[GRAL, EXAS, GH] Multi-Cancer Test Coverage: Details Fall Flat
While positive on its face, the inclusion of multi-cancer early detection (MCED) screening test [GRAL, EXAS, GH] coverage provisions in tonight’s continuing resolution (CR) to fund the government through March 14 leaves much to be desired. The measure would merely allow – rather than require – Medicare coverage of such tests starting in 2029, initially apply to just ~13% of beneficiaries (those aged 50-65) while increasing the top end by one year annually, and cap payments at ~$500 per test until 2031, at which point rates will be based on the weighted median of commercial plan reimbursement.
Coverage Timeline & Performance Standards
As outlined in the bill [p. 507], coverage of MCED screening tests cannot be made available until Jan. 1, 2029, and only those meeting as yet undetermined performance criteria will be eligible:
“The term ‘multi-cancer early detection screening test’ means a test furnished to an individual for the concurrent detection of multiple cancer types across multiple organ sites on or after January 1, 2029, that – (A) is cleared under 510(k), classified under section 513(f)(2), or approved under section 515 of the Federal Food, Drug, and Cosmetic Act….[and] (C) the Secretary determines is – (i) reasonable and necessary for the prevention or early detection of an illness or disability”
The legislation makes clear that the determination of whether a given test is “reasonable and necessary” will take place via the National Coverage Determination (NCD) process, much as had been the case under the NCD for colorectal cancer (CRC) screening using blood-based biomarker tests. Investors will recall that, in addition to mere FDA approval, CMS established preemptive test performance criteria (sensitivity ≥ 74%, specificity ≥ 90%) that all approved offerings must meet to be eligible for coverage.
It is unlikely that CMS would select identical thresholds to CRC for a multi-cancer product, but with GRAL’s Galleri showing an overall sensitivity of just 51.5%, as well as stakeholder input from a 4Q24 FDA panel suggesting that a broader mortality / clinical utility benefit should be identified, it remains to be seen where exactly the line for coverage will be drawn.
Capping Reimbursement
As outlined on p. 509 of the text (our emphasis):
“The payment amount for a multi-cancer early detection screening test (as defined in section 1861(nnn)) is – (A) with respect to such a test furnished before January 1, 2031, equal to the payment amount in effect on the date of the enactment of this subsection for a multi-target stool screening DNA test.”

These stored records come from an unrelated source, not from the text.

(* ===== verification/MissionGraph.v ===== *)
(** * The mission graph projection

    [runtime_v1/completion/graph.py]: nodes per execution, one per dedupe key. The
    fresh identifier and the clock reading a new node takes are arguments. *)

From S2P Require Import Prelude CompletionModels.

(* @src runtime_v1/completion/graph.py:14-17 MissionGraphProjector *)
Record MissionGraphProjector := {
  graph_nodes : gmap string (list dict);
  node_keys : gmap string (gset string)
}.

(* @src runtime_v1/completion/graph.py:15-17 MissionGraphProjector.__init__ *)
Definition MissionGraphProjector_init : MissionGraphProjector :=
  {| graph_nodes := ∅; node_keys := ∅ |}.

(* @src runtime_v1/completion/graph.py:19-20 MissionGraphProjector.nodes_for *)
Definition nodes_for (execution_id : string) (g : MissionGraphProjector) : list dict :=
  default [] (graph_nodes g !! execution_id).

Definition keys_for (execution_id : string) (g : MissionGraphProjector) : gset string :=
  default ∅ (node_keys g !! execution_id).

(** [node.get("dedupe_key") == key]. *)
Definition has_key (key : string) (node : dict) : bool :=
  py_eqb (dget "dedupe_key" node) (PStr key).

Section graph.
Context `{PyLib}.

(* @src runtime_v1/completion/graph.py:105-112 MissionGraphProjector._add *)
Definition make_node (uid : string) (now : Z) (execution_id kind key : string)
    (payload : dict) : dict :=
  [("node_id", PStr ("graph_" +:+ uid)); ("kind", PStr kind); ("dedupe_key", PStr key);
   ("execution_id", PStr execution_id); ("payload", PDict payload);
   ("created_at", PStr (isoformat now))].

(* @src runtime_v1/completion/graph.py:92-115 MissionGraphProjector._add *)
Definition _add (uid : string) (now : Z) (execution_id kind key : string) (payload : dict) :
    M MissionGraphProjector dict :=
  modify_state (λ g, {| graph_nodes := graph_nodes g;
    node_keys := <[execution_id := keys_for execution_id g]> (node_keys g) |});;
  g ← get_state;
  match (if key in? keys_for execution_id g
         then list_find (λ node, has_key key node = true) (nodes_for execution_id g)
         else None) with
  | Some (_, node) => mret node
  | None =>
      let node := make_node uid now execution_id kind key payload in
      modify_state (λ g,
        {| graph_nodes := <[execution_id := nodes_for execution_id g ++ [node]]>
                            (graph_nodes g);
           node_keys := <[execution_id := {[key]} ∪ keys_for execution_id g]>
                          (node_keys g) |});;
      mret node
  end.

(* @src runtime_v1/completion/graph.py:22-30 MissionGraphProjector.project_request *)
Definition project_request uid now (execution_id mission_id : string) (payload : dict) :=
  _add uid now execution_id "ExecutionRequest" ("request:" +:+ execution_id)
    (dict_update [("mission_id", PStr mission_id)] payload).

(* @src runtime_v1/completion/graph.py:32-40 MissionGraphProjector.project_decision *)
Definition project_decision uid now (execution_id : string) (payload : dict) :=
  _add uid now execution_id "ExecutionDecision"
    ("decision:" +:+ execution_id +:+ ":" +:+ py_str (dget "selected_backend_id" payload))
    payload.

(* @src runtime_v1/completion/graph.py:42-50 MissionGraphProjector.project_attempt *)
Definition project_attempt uid now (execution_id attempt_id : string) (payload : dict) :=
  _add uid now execution_id "ExecutionAttempt" ("attempt:" +:+ attempt_id)
    (dict_update [("attempt_id", PStr attempt_id)] payload).

(* @src runtime_v1/completion/graph.py:52-65 MissionGraphProjector.project_evidence *)
Definition project_evidence uid now (execution_id : string) (evidence : EvidenceEnvelope)
    (accepted : bool) :=
  let kind := if accepted then "AcceptedEvidence" else "CandidateEvidence" in
  _add uid now execution_id kind
    ("evidence:" +:+ ev_evidence_id evidence +:+ ":" +:+ kind)
    (EvidenceEnvelope_as_dict evidence).

(* @src runtime_v1/completion/graph.py:67-75 MissionGraphProjector.project_verification *)
Definition project_verification uid now (execution_id : string) (payload : dict) :=
  _add uid now execution_id "Verification"
    ("verification:" +:+ execution_id +:+ ":" +:+ py_str (dget "outcome" payload)) payload.

(* @src runtime_v1/completion/graph.py:77-90 MissionGraphProjector.project_result *)
Definition project_result uid now (record : CompletionRecord) :=
  let state := CompletionLifecycleState_value (rec_state record) in
  _add uid now (rec_execution_id record) "ExecutionResult"
    ("result:" +:+ rec_execution_id record +:+ ":" +:+ state)
    [("state", PStr state); ("ok", PBool (rec_state record == COMPLETED));
     ("failure_class", ostr (rec_failure_class record));
     ("detail", ostr (rec_detail record));
     ("verification", PDict (rec_verification record));
     ("evidence_ids", PList (PStr <$> rec_evidence_ids record))].

(** ** Lemmas *)

(** The nodes of every execution have distinct keys, which are the known ones. *)
Definition graph_inv (g : MissionGraphProjector) : Prop :=
  ∀ eid, ∃ keys,
    (dget "dedupe_key" <$> nodes_for eid g) = PStr <$> keys ∧ NoDup keys ∧
    (∀ k, k ∈ keys ↔ k ∈ keys_for eid g) ∧
    Forall (λ node, dget "execution_id" node = PStr eid) (nodes_for eid g).

Lemma has_key_spec key node : has_key key node = true ↔ dget "dedupe_key" node = PStr key.
Proof.
  unfold has_key. destruct (dget "dedupe_key" node); simpl; try (split; congruence).
  rewrite bool_decide_eq_true. split; congruence.
Qed.

(** What [_add] does: the node of the key is returned as it is, or appended. *)
Lemma add_spec uid now eid kind key payload g :
  graph_inv g →
  ∃ node g', _add uid now eid kind key payload g = (Ok node, g') ∧
    dget "dedupe_key" node = PStr key ∧ node ∈ nodes_for eid g' ∧
    (∀ e, e ≠ eid → nodes_for e g' = nodes_for e g ∧ keys_for e g' = keys_for e g) ∧
    (if key in? keys_for eid g
     then node ∈ nodes_for eid g ∧ nodes_for eid g' = nodes_for eid g ∧
          keys_for eid g' = keys_for eid g
     else node = make_node uid now eid kind key payload ∧
          nodes_for eid g' = nodes_for eid g ++ [node] ∧
          keys_for eid g' = {[key]} ∪ keys_for eid g).
Proof.
  intros Hi. destruct (Hi eid) as (keys & Hk & _ & Hin & _).
  unfold _add, mbind, M_bind, modify_state, get_state. cbn [fst snd].
  set (g1 := {| graph_nodes := graph_nodes g; node_keys := _ |}).
  assert (keys_for eid g1 = keys_for eid g) as Hk1.
  { unfold keys_for, g1; simpl. by simplify_map_eq. }
  assert (∀ e, e ≠ eid → keys_for e g1 = keys_for e g) as Hk2.
  { intros e He. unfold keys_for at 1, g1; simpl. by simplify_map_eq. }
  assert (∀ e, nodes_for e g1 = nodes_for e g) as Hn1 by done.
  rewrite Hk1. case_bool_decide as Hkey.
  - destruct (list_find _ (nodes_for eid g1)) as [[i node]|] eqn:Hl.
    + apply list_find_Some in Hl as (Hl & Hd & _). apply list_elem_of_lookup_2 in Hl.
      eexists node, g1. rewrite Hn1 in *. split_and!; try done; [by apply has_key_spec|].
      intros e He. by rewrite Hk2.
    + apply list_find_None in Hl. exfalso.
      assert (PStr key ∈ dget "dedupe_key" <$> nodes_for eid g) as Hf.
      { rewrite Hk. apply list_elem_of_fmap. exists key. split; [done|by apply Hin]. }
      apply list_elem_of_fmap in Hf as (node & Hd & Hnode).
      rewrite Forall_forall in Hl. apply (Hl node); [done|]. by apply has_key_spec.
  - eexists _, _. split; [done|]. unfold nodes_for, keys_for in *; simpl.
    simplify_map_eq. split_and!; try done.
    + apply elem_of_app. right. by apply list_elem_of_singleton.
    + intros e He. by simplify_map_eq.
Qed.

Lemma add_inv uid now eid kind key payload g :
  graph_inv g → graph_inv (_add uid now eid kind key payload g).2.
Proof.
  intros Hi. destruct (add_spec uid now eid kind key payload g Hi)
    as (node & g' & -> & Hd & _ & Hne & Hcase). simpl. intros e.
  destruct (decide (e = eid)) as [->|He].
  2: { destruct (Hne e He) as [-> ->]. apply Hi. }
  destruct (Hi eid) as (keys & Hk & Hnd & Hin & Hex). case_bool_decide as Hkey.
  - destruct Hcase as (_ & -> & ->). by exists keys.
  - destruct Hcase as (-> & -> & ->). exists (keys ++ [key]). split_and!.
    + by rewrite !fmap_app, Hk.
    + apply NoDup_app. split_and!; [done| |apply NoDup_singleton].
      intros k Hk1 ->%list_elem_of_singleton. by apply Hkey, Hin.
    + intros k. rewrite elem_of_app, list_elem_of_singleton, Hin. set_solver.
    + apply Forall_app. split; [done|]. by constructor.
Qed.

(** One projection. *)
Inductive projection (g : MissionGraphProjector) : MissionGraphProjector → Prop :=
| proj_request uid now eid mission payload :
    projection g (project_request uid now eid mission payload g).2
| proj_decision uid now eid payload : projection g (project_decision uid now eid payload g).2
| proj_attempt uid now eid att payload :
    projection g (project_attempt uid now eid att payload g).2
| proj_evidence uid now eid ev acc :
    projection g (project_evidence uid now eid ev acc g).2
| proj_verification uid now eid payload :
    projection g (project_verification uid now eid payload g).2
| proj_result uid now record : projection g (project_result uid now record g).2.

Lemma projection_inv g g' : graph_inv g → projection g g' → graph_inv g'.
Proof. intros Hi []; by apply add_inv. Qed.

Lemma graph_inv_init : graph_inv MissionGraphProjector_init.
Proof. intros eid. exists []. split_and!; [done|constructor|set_solver|constructor]. Qed.

Lemma projections_inv g : rtc projection MissionGraphProjector_init g → graph_inv g.
Proof.
  intros Hr. assert (∀ g0, rtc projection g0 g → graph_inv g0 → graph_inv g) as Hp.
  { induction 1 as [|g0 g1 g2 E _ IH]; [done|]. intros. by eapply IH, projection_inv. }
  by apply (Hp _ Hr), graph_inv_init.
Qed.

(** ** Properties *)

(** Replaying a projection is harmless: in every graph that projections built, a
    projection of an attempt returns a node of that attempt and a second one, with any
    payload, returns the same node and changes neither nodes nor keys; the nodes of
    an execution never share a dedupe key. *)
Theorem projection_idempotent uid now eid att payload uid' now' payload' g :
  rtc projection MissionGraphProjector_init g →
  ∃ node g1 g2, project_attempt uid now eid att payload g = (Ok node, g1) ∧
    project_attempt uid' now' eid att payload' g1 = (Ok node, g2) ∧
    (∀ e, nodes_for e g2 = nodes_for e g1 ∧ keys_for e g2 = keys_for e g1) ∧
    NoDup (dget "dedupe_key" <$> nodes_for eid g2).
Proof.
  intros Hi%projections_inv. unfold project_attempt.
  set (key := "attempt:" +:+ att).
  destruct (add_spec uid now eid "ExecutionAttempt" key
    (dict_update [("attempt_id", PStr att)] payload) g Hi) as (node & g1 & E1 & Hd & Hin & _ & Hc).
  assert (graph_inv g1) as Hi1.
  { pose proof (add_inv uid now eid "ExecutionAttempt" key
      (dict_update [("attempt_id", PStr att)] payload) g Hi) as H1. by rewrite E1 in H1. }
  destruct (add_spec uid' now' eid "ExecutionAttempt" key
    (dict_update [("attempt_id", PStr att)] payload') g1 Hi1)
    as (node2 & g2 & E2 & Hd2 & Hin2 & Hne & Hc2).
  destruct (Hi1 eid) as (keys & Hk & Hnd & Hkin & _).
  assert (key ∈ keys) as Hkey.
  { assert (PStr key ∈ PStr <$> keys) as Hp.
    { rewrite <-Hk, <-Hd. by apply list_elem_of_fmap_2. }
    apply list_elem_of_fmap in Hp as (k & [= ->] & ?). done. }
  rewrite bool_decide_eq_true_2 in Hc2 by by apply Hkin.
  destruct Hc2 as (Hin2' & Hn2 & Hk2).
  assert (NoDup (dget "dedupe_key" <$> nodes_for eid g1)) as Hnd1.
  { rewrite Hk. apply NoDup_fmap_2; [by intros ?? [= ->]|done]. }
  assert (node2 = node) as ->.
  { apply list_elem_of_lookup in Hin as [i Hi'], Hin2' as [j Hj].
    assert (i = j) as ->; [|congruence].
    eapply NoDup_lookup; [exact Hnd1| |]; rewrite list_lookup_fmap.
    - by rewrite Hi'; simpl; rewrite Hd.
    - by rewrite Hj; simpl; rewrite Hd2. }
  exists node, g1, g2. split_and!; [done|done| |by rewrite Hn2].
  intros e. destruct (decide (e = eid)) as [->|He]; [done|]. by apply Hne.
Qed.
End graph.

(** ** Witness *)

#[local] Existing Instance counting_lib.

Lemma projection_idempotent_witness :
  ∃ node g1 g2,
    project_attempt "u1" 1 "exec" "a1" [("ok", PBool true)] MissionGraphProjector_init =
      (Ok node, g1) ∧
    project_attempt "u2" 2 "exec" "a1" [] g1 = (Ok node, g2).
Proof.
  destruct (projection_idempotent "u1" 1 "exec" "a1" [("ok", PBool true)] "u2" 2 []
    MissionGraphProjector_init) as (node & g1 & g2 & E1 & E2 & _); [apply rtc_refl|].
  exists node, g1, g2. split; [exact E1|exact E2].
Defined.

The phrase “multi-target stool screening DNA test” refers to EXAS’s Cologuard (CPT 81528), per the NCD on the subject, 4Q24 reimbursement for which is set at $508.87. While CMS recently set a payment rate of $592 for EXAS’s next generation Cologuard Plus (0464U), it does not take effect until Jan. 1, 2025. Therefore, the rate that would be “in effect on the date of enactment” would be $509.
In other words, the legislation stipulates that any MCED screening test that meets CMS’s eventual coverage criteria will be paid no more than $509 up through YE 2030, at which point rates would be adjusted to reflect the weighted median of commercial plan reimbursement.
Age Limitations Leave Most Beneficiaries Ineligible
As outlined on pgs. 509-510, covered tests may only be used in those aged 50 to 65 starting in 2029 – or just ~13% of total Medicare beneficiaries – with the top end of that range expanding by just one year annually (our emphasis):
“(A) No payment may be made under this part for a multi-cancer early detection screening test furnished during a year to an individual if – (i) such individual – (I) is under 50 years of age or; (II) as of January 1 of such year, has attained the age specified in subparagraph (B) for such year.”
“(B) Age Specified – For purposes of subparagraph (A)(i)(II), the age specified in this subparagraph is – (i) for 2029, 65 years of age; and (ii) for a succeeding year, the age specified in this subparagraph for the preceding year, increased by 1 year.”
While Medicare enrollment data [here, here] only gives generalized age bands (e.g., 65-74), as opposed to year-by-year, a normal distribution suggests that, beginning in 2029, just ~13% of total beneficiaries would be eligible for coverage, with that figure remaining below 50% until the late 2030s.
Even this may be an overestimate given that, as the population ages and life expectancy increases, we suspect the total number of beneficiaries in the age bands shown above would be more heavily weighted towards the higher end of each range rather than allocated along a normal distribution.